Counter Service Dining: This is where the majority of guests are going to chow down. You stand in line, order, wait for your food at a counter, and find your own table. Most of these places are indoors (blessed AC) and have a LOT of seating (however at prime hours ~ mostly around lunch ~ they can get pretty crowded). Most of them have mobile ordering available through the My Disney Experience app. You can also look at menus in the My Disney Experience app. My favorites are Columbia Harbour House (they have a lot of fish and shrimp options as well as “healthier” fare), Pecos Bill’s Tall Tale Café (for burgers), Cosmic Ray’s (for general variety), and Casey’s Corner (for hotdogs although most of their seating is outside).
Table Service Dining: If you want a proper meal at a table with service, you need to make a reservation before you arrive. As soon as possible actually (like, a lot of people make them six months in advance).
Cinderella’s Royal Table (dining with the princesses in the castle) will cost you a pretty penny ($62-$75/adult), but it also completely books up six months in advance. It’s the holy grail of dining in the Magic Kingdom.

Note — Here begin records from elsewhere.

(** The fields of the header as parser items. *)
Definition trace_items (h : HiSysEventHeader) (t : TraceInfo) : list (bytes * jitem) :=
  if isTraceOpened h =? 1 then
    [(BASE_INFO_KEY_TRACE_FLAG, ItemInt (traceFlag t));
     (BASE_INFO_KEY_TRACE_ID, ItemText (TransNumToHexStr (traceId t)));
     (BASE_INFO_KEY_SPAN_ID, ItemText (TransNumToHexStr (spanId t)));
     (BASE_INFO_KEY_PARENT_SPAN_ID, ItemText (TransNumToHexStr (pSpanId t)))]
  else [].

Definition base_items (h : HiSysEventHeader) (t : TraceInfo) : list (bytes * jitem) :=
  [(BASE_INFO_KEY_DOMAIN, ItemText (c_str (take 16 (domain h))));
   (BASE_INFO_KEY_NAME, ItemText (c_str (take 32 (name h))));
   (BASE_INFO_KEY_TYPE, ItemInt (type h + 1));
   (BASE_INFO_KEY_TIME_STAMP, ItemInt (timestamp h));
   (BASE_INFO_KEY_TIME_ZONE, ItemText (ParseTimeZone_val (timeZone h)));
   (BASE_INFO_KEY_PID, ItemInt (pid h));
   (BASE_INFO_KEY_TID, ItemInt (tid h));
   (BASE_INFO_KEY_UID, ItemInt (uid h));
   (BASE_INFO_KEY_LOG, ItemInt (log h));
   (BASE_INFO_KEY_ID, ItemText (TransUInt64ToFixedLengthStr (id h)))] ++ trace_items h t.

Lemma base_items_fields h t : json_field <$> base_items h t = base_fields h t.
Proof.
  unfold base_items, base_fields, trace_items, trace_fields. rewrite fmap_app.
  by destruct (isTraceOpened h =? 1).
Qed.

(** Values whose JSON text determines them: negative signed numbers, unsigned
    numbers, plain texts and non-empty arrays of these. *)
Definition param_item (v : PValue) : jitem :=
  match v with
  | PUnsigned x | PSigned x => ItemInt x
  | PString s => ItemText s
  | PUnsignedArray xs | PSignedArray xs => ItemInts xs
  | PStringArray ss => ItemTexts ss
  | PFloating _ _ | PFloatingArray _ _ => ItemText []
  end.

Definition json_stable (v : PValue) : Prop :=
  value_ok v ∧ jitem_ok char_signed (param_item v) ∧
  match v with
  | PSigned x => x < 0
  | PSignedArray xs => existsb (λ x, x <? 0) xs = true
  | PUnsignedArray xs => existsb (λ x, x <? 0) xs = false
  | PFloating _ _ | PFloatingArray _ _ => False
  | _ => True
  end.

Lemma param_item_field p :
  json_stable (DecodedEvent.dval_ p) →
  json_field (DecodedEvent.dkey_ p, param_item (DecodedEvent.dval_ p)) = param_field p.
Proof.
  destruct p as [k [x|xs|x|xs|T x|T xs|s|ss]]; unfold json_field, param_field;
    cbn [DecodedEvent.dkey_ DecodedEvent.dval_ param_item item_jval param_jval fst snd];
    intros (Hv & Hj & Hs); cbn [value_ok] in Hv; try done.
  - by rewrite u64_small.
  - destruct Hv as [HF _]. do 2 f_equal. rewrite (list_fmap_compose u64 to_string).
    by rewrite (fmap_small u64 (is_u 64)) by (done || apply u64_small).
  - by rewrite s64_small.
  - destruct Hv as [HF _]. do 2 f_equal. rewrite (list_fmap_compose s64 to_string).
    by rewrite (fmap_small s64 (is_s 64)) by (done || apply s64_small).
Qed.

Lemma stored_param_item v : json_stable v → stored_value (item_cpp (param_item v)) = v.
Proof.
  assert (∀ {A} (l : list A), Zlen l <= MAX_ARRAY_SIZE → take (Z.to_nat MAX_ARRAY_SIZE) l = l) as Hcut.
  { intros A l Hl. apply take_ge. unfold Zlen in Hl. lia. }
  destruct v as [x|xs|x|xs|T x|T xs|s|ss]; cbn [param_item item_cpp]; intros (Hv & Hj & Hs);
    cbn [value_ok] in Hv; try done.
  - destruct (Z.ltb_spec x 0); [unfold is_u in Hv; lia|]. cbn. by rewrite u64_small.
  - rewrite Hs. destruct Hv as [HF Hl]. cbn.
    by rewrite (fmap_small u64 (is_u 64)), Hcut by (done || apply u64_small).
  - destruct (Z.ltb_spec x 0); [|lia]. cbn. by rewrite s64_small.
  - rewrite Hs. destruct Hv as [HF Hl]. cbn.
    by rewrite (fmap_small s64 (is_s 64)), Hcut by (done || apply s64_small).
  - cbn. by rewrite Hcut.
Qed.

(** An event that survives the trip through JSON. *)
Definition event_stable (e : DecodedEvent.DecodedEvent) : Prop :=
  let h := DecodedEvent.header_ e in
  header_inv h ∧ trace_ok (DecodedEvent.traceInfo_ e) ∧ timeZone h < 38 ∧
  text_ok char_signed (c_str (domain h)) ∧ text_ok char_signed (c_str (name h)) ∧
  Forall (λ p, key_ok char_signed (DecodedEvent.dkey_ p) ∧
               IsBaseInfo (DecodedEvent.dkey_ p) = false ∧
               json_stable (DecodedEvent.dval_ p) ∧ param_fits p) (DecodedEvent.allParams_ e) ∧
  NoDup (keys (DecodedEvent.allParams_ e)).

Definition event_items (e : DecodedEvent.DecodedEvent) : list (bytes * jitem) :=
  base_items (DecodedEvent.header_ e) (DecodedEvent.traceInfo_ e) ++
  ((λ p, (DecodedEvent.dkey_ p, param_item (DecodedEvent.dval_ p))) <$> DecodedEvent.allParams_ e).

Lemma base_key_ok key : key ∈ AllBaseInfoKeys → key_ok char_signed key.
Proof.
  intros Hin. assert (forallb (λ k, negb (Zlen k =? 0) &&
    forallb (λ c, (0 <=? c) && (c <? 128) && negb (c =? QUOTE)) k) AllBaseInfoKeys = true) as HF
    by (by vm_compute).
  rewrite forallb_forall in HF. apply list_elem_of_In, HF in Hin.
  apply andb_true_iff in Hin as [Hne HF2]. split; [by destruct key|].
  rewrite forallb_forall in HF2. apply Forall_forall. intros c Hc%list_elem_of_In.
  apply HF2 in Hc. apply andb_true_iff in Hc as [[H1%Z.leb_le H2%Z.ltb_lt]%andb_true_iff H3%negb_true_iff].
  split; [by apply plain_ascii|]. by apply Z.eqb_neq.
Qed.

Lemma is_u_json w z : w <= 64 → is_u w z → json_int z.
Proof.
  intros Hw [Hlo Hhi]. right. split; [done|]. assert (2 ^ w <= 2 ^ 64); [|lia].
  apply Z.pow_le_mono_r; lia.
Qed.

Lemma event_items_ok e : event_stable e → fields_ok char_signed (event_items e).
Proof.
  intros (Hh & Ht & Hz & Htd & Htn & Hps & _). split; [done|].
  destruct Hh as [(Hd & Hn & Hts & Htz & Hu & Hp & Htid & Hi & Hty & Htr & Hl) [Hd0 Hn0]].
  destruct Ht as (Hf & Hti & Hs & Hps2).
  assert (∀ k j, k ∈ AllBaseInfoKeys → jitem_ok char_signed j →
    key_ok char_signed (k, j).1 ∧ jitem_ok char_signed (k, j).2) as Hb
    by (intros; split; [by apply base_key_ok|done]).
  apply Forall_app. split; [apply Forall_app; split|].
  - repeat (apply Forall_cons; split; [apply Hb; [by apply (bool_decide_unpack _)|]; cbn [jitem_ok]|]);
      [..|done].
    + by rewrite c_str_take.
    + by rewrite c_str_take.
    + apply (is_u_json 3); [lia|]. unfold is_u in *. lia.
    + by apply (is_u_json 64).
    + apply zone_text. unfold is_u in *. lia.
    + by apply (is_u_json 32).
    + by apply (is_u_json 32).
    + by apply (is_u_json 32).
    + by apply (is_u_json 8).
    + by apply digits_text, id_text_digits.
  - unfold trace_items. destruct (isTraceOpened _ =? 1); [|done].
    repeat (apply Forall_cons; split; [apply Hb; [by apply (bool_decide_unpack _)|]; cbn [jitem_ok]|]);
      [..|done].
    + by apply (is_u_json 8).
    + apply hex_text. apply Hti.
    + apply hex_text. apply Hs.
    + apply hex_text. apply Hps2.
  - apply Forall_fmap. eapply Forall_impl; [exact Hps|]. intros p (Hk & _ & (_ & Hj & _) & _). done.
Qed.

Lemma event_items_fields e :
  event_stable e →
  json_field <$> event_items e =
    base_fields (DecodedEvent.header_ e) (DecodedEvent.traceInfo_ e) ++
    (param_field <$> DecodedEvent.allParams_ e).
Proof.
  intros (_ & _ & _ & _ & _ & Hps & _). unfold event_items. rewrite fmap_app, base_items_fields.
  f_equal. rewrite <- list_fmap_compose. apply list_fmap_ext. intros i p Hp%list_elem_of_lookup_2.
  rewrite Forall_forall in Hps. apply param_item_field. by apply Hps.
Qed.

(** What [AppendValue] does on each reserved key. *)
Lemma append_domain b s : AppendValue b BASE_INFO_KEY_DOMAIN (CString s) = AppendDomain b s.
Proof. done. Qed.
Lemma append_name b s : AppendValue b BASE_INFO_KEY_NAME (CString s) = AppendName b s.
Proof. done. Qed.
Lemma append_type b z : AppendValue b BASE_INFO_KEY_TYPE (CUint 64 z) = AppendType b (s32 z).
Proof. done. Qed.
Lemma append_time b z : AppendValue b BASE_INFO_KEY_TIME_STAMP (CUint 64 z) = AppendTimeStamp b z.
Proof. done. Qed.
Lemma append_zone b s :
  AppendValue b BASE_INFO_KEY_TIME_ZONE (CString s) = AppendTimeZone_val b (ParseTimeZone s).
Proof. done. Qed.
Lemma append_pid b z : AppendValue b BASE_INFO_KEY_PID (CUint 64 z) = AppendPid b (z mod 2 ^ 32).
Proof. done. Qed.
Lemma append_tid b z : AppendValue b BASE_INFO_KEY_TID (CUint 64 z) = AppendTid b (z mod 2 ^ 32).
Proof. done. Qed.
Lemma append_uid b z : AppendValue b BASE_INFO_KEY_UID (CUint 64 z) = AppendUid b (z mod 2 ^ 32).
Proof. done. Qed.
Lemma append_log b z : AppendValue b BASE_INFO_KEY_LOG (CUint 64 z) = AppendLog b (z mod 2 ^ 8).
Proof. done. Qed.
Lemma append_id b s :
  AppendValue b BASE_INFO_KEY_ID (CString s) = AppendId b (stream_unsigned 64 10 s).
Proof. done. Qed.
Lemma append_flag b z :
  AppendValue b BASE_INFO_KEY_TRACE_FLAG (CUint 64 z) = AppendTraceFlag b (z mod 2 ^ 8).
Proof. done. Qed.
Lemma append_trace b s :
  AppendValue b BASE_INFO_KEY_TRACE_ID (CString s) = AppendTraceId b (stream_unsigned 64 16 s).
Proof. done. Qed.
Lemma append_span b s :
  AppendValue b BASE_INFO_KEY_SPAN_ID (CString s) = AppendSpanId b (stream_unsigned 32 16 s).
Proof. done. Qed.
Lemma append_pspan b s :
  AppendValue b BASE_INFO_KEY_PARENT_SPAN_ID (CString s) = AppendPSpanId b (stream_unsigned 32 16 s).
Proof. done. Qed.

Lemma item_uint w z : is_u w z → item_cpp (ItemInt z) = CUint 64 z.
Proof. intros [Hz _]. cbn. by destruct (Z.ltb_spec z 0); [lia|]. Qed.

Lemma type_text z : is_u 2 z → s32 (z + 1) = z + 1.
Proof. intros [Hlo Hhi]. apply sgn_small; [done|]. change (2 ^ 2) with 4 in Hhi. split; lia. Qed.

Lemma append_base_items h t :
  header_inv h → trace_ok t → timeZone h < 38 →
  append_fields RawDataBuilder_new (base_items h t) = rebuilt_base h t.
Proof.
  intros [(Hd & Hn & Hts & Htz & Hu & Hp & Htid & Hi & Hty & Htr & Hl) [Hd0 Hn0]]
    (Hf & Hti & Hs & Hps) Hz.
  pose proof (c_str_short 16 _ Hd Hd0) as Hds. pose proof (c_str_short 32 _ Hn Hn0) as Hns.
  assert (is_u 3 (type h + 1)) as Hty1 by (unfold is_u in *; lia).
  unfold append_fields, base_items. rewrite foldl_app. cbn [foldl fst snd].
  rewrite (item_uint 3 (type h + 1)), (item_uint 64 (timestamp h)), (item_uint 32 (pid h)),
    (item_uint 32 (tid h)), (item_uint 32 (uid h)), (item_uint 8 (log h)) by done. cbn [item_cpp].
  rewrite append_domain, append_name, append_type, append_time, append_zone, append_pid, append_tid,
    append_uid, append_log, append_id.
  rewrite !c_str_take, type_text, id_text_read, !(Z.mod_small (pid h)), !(Z.mod_small (tid h)),
    !(Z.mod_small (uid h)), !(Z.mod_small (log h)) by done.
  rewrite (proj2 (zone_text true (timeZone h) ltac:(unfold is_u in *; lia))).
  unfold trace_items, rebuilt_base, padded_header, DecodedEvent.opened_trace.
  destruct h as [d n ts tz u p tt i ty tr l], t as [f ti sp ps].
  cbn [domain name timestamp timeZone uid pid tid id type isTraceOpened log
    traceFlag traceId spanId pSpanId] in *.
  zcase.
  - subst tr. cbn [foldl fst snd]. rewrite (item_uint 8 f) by done. cbn [item_cpp].
    rewrite append_flag, append_trace, append_span, append_pspan.
    rewrite !stream_hex, (Z.mod_small f) by done.
    cbv beta iota zeta delta [AppendTraceFlag AppendTraceId AppendSpanId AppendPSpanId
      AppendId AppendTid AppendPid AppendUid AppendLog AppendTimeZone_val AppendTimeStamp AppendType
      AppendName AppendDomain RawDataBuilder_new header_init traceInfo_init OpenTraceFlag upd_header
      upd_trace header_ traceInfo_ allParams_ domain name timestamp timeZone uid pid tid id type
      isTraceOpened log traceFlag traceId spanId pSpanId].
    rewrite (CopyField_zero 16), (CopyField_zero 32) by (done || (unfold MEM_MAX; lia)).
    by rewrite type_round, !u64_small, !u8_small, !u32_small by done.
  - assert (tr = 0) as -> by (unfold is_u in Htr; lia). cbn [foldl].
    cbv beta iota zeta delta [AppendId AppendTid AppendPid AppendUid AppendLog AppendTimeZone_val
      AppendTimeStamp AppendType AppendName AppendDomain RawDataBuilder_new header_init upd_header
      header_ traceInfo_ allParams_ domain name timestamp timeZone uid pid tid id type
      isTraceOpened log].
    rewrite (CopyField_zero 16), (CopyField_zero 32) by (done || (unfold MEM_MAX; lia)).
    by rewrite type_round, !u64_small, !u8_small, !u32_small by done.
Qed.

Lemma filter_always (ps : list DParam) : filter (λ _ : DParam, true = true) ps = ps.
Proof. induction ps as [|p ps IH]; [done|]. rewrite filter_cons_True by done. by rewrite IH. Qed.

Be Our Guest is the newest hot spot. It’s counter service for breakfast and lunch (you still need a reservation) and a prefix sit down dinner (with the Beast). I think lunch is the best value (a la carte menu with items ranging from $8-$19) whereas breakfast entrees are all $29 (and I’ve never loved the food for the money). Dinner is $62 for your appetizer, entrée, and dessert. The inside of the restaurant is truly amazing through and if you’re a Beauty and the Beast fan, it’s definitely a must do. Side note: you can’t go inside to look around if you don’t have a reservation.
I really like Crystal Palace for a character buffet (Winnie the Pooh and friends) and they do breakfast, lunch, and dinner.
Liberty Tree Tavern also has an all you can eat family style “Thanksgiving” meal for dinner and ala cart for lunch.
Skipper Canteen is good if you want more exciting fare, Plaza Inn is the best place for a low key meal, and I would honestly just avoid Tony’s Town Square.
Miscellaneous Things to Know
Extra Magic Hours: If you are staying at a Disney resort, take advantage of Extra Magic Hours to ride the most popular attractions with little or no waits. They’ll either be an hour before the park opens or up to three hours after it closes (it’s only one park per day so check the schedule).
Photopass: Disney’s PhotoPass is a photography system that allows park guests to pose for pictures with the entire family. A network of Disney photographers is spread throughout the parks ready and willing to take photos of your magical vacation. Photographers are set up to take pictures in the most popular photo spots and with characters too. Have them take your photo then scan your Magic Band. You’ll be able to view all of your photos (including your ride photos) in the My Disney Experience app. You can pay a one time price to be able to download all of your photos (it’s called Memory Maker and it’s $169 if you purchase more than 3 days in advance of your trip, $199 once you arrive) or you can purchase them individually. Even if you are not interested in purchasing the PhotoPass package, the photographers are always more than willing to take pictures of your family using your own camera or phone.
Package Pickup: If you go a little crazy with the souvenirs and you don’t want to carry them around all day, you can have your packages sent to the front of the park and held until the end of the day. And if you’re a Disney resort guest, you can have them sent to the gift shop at your resort.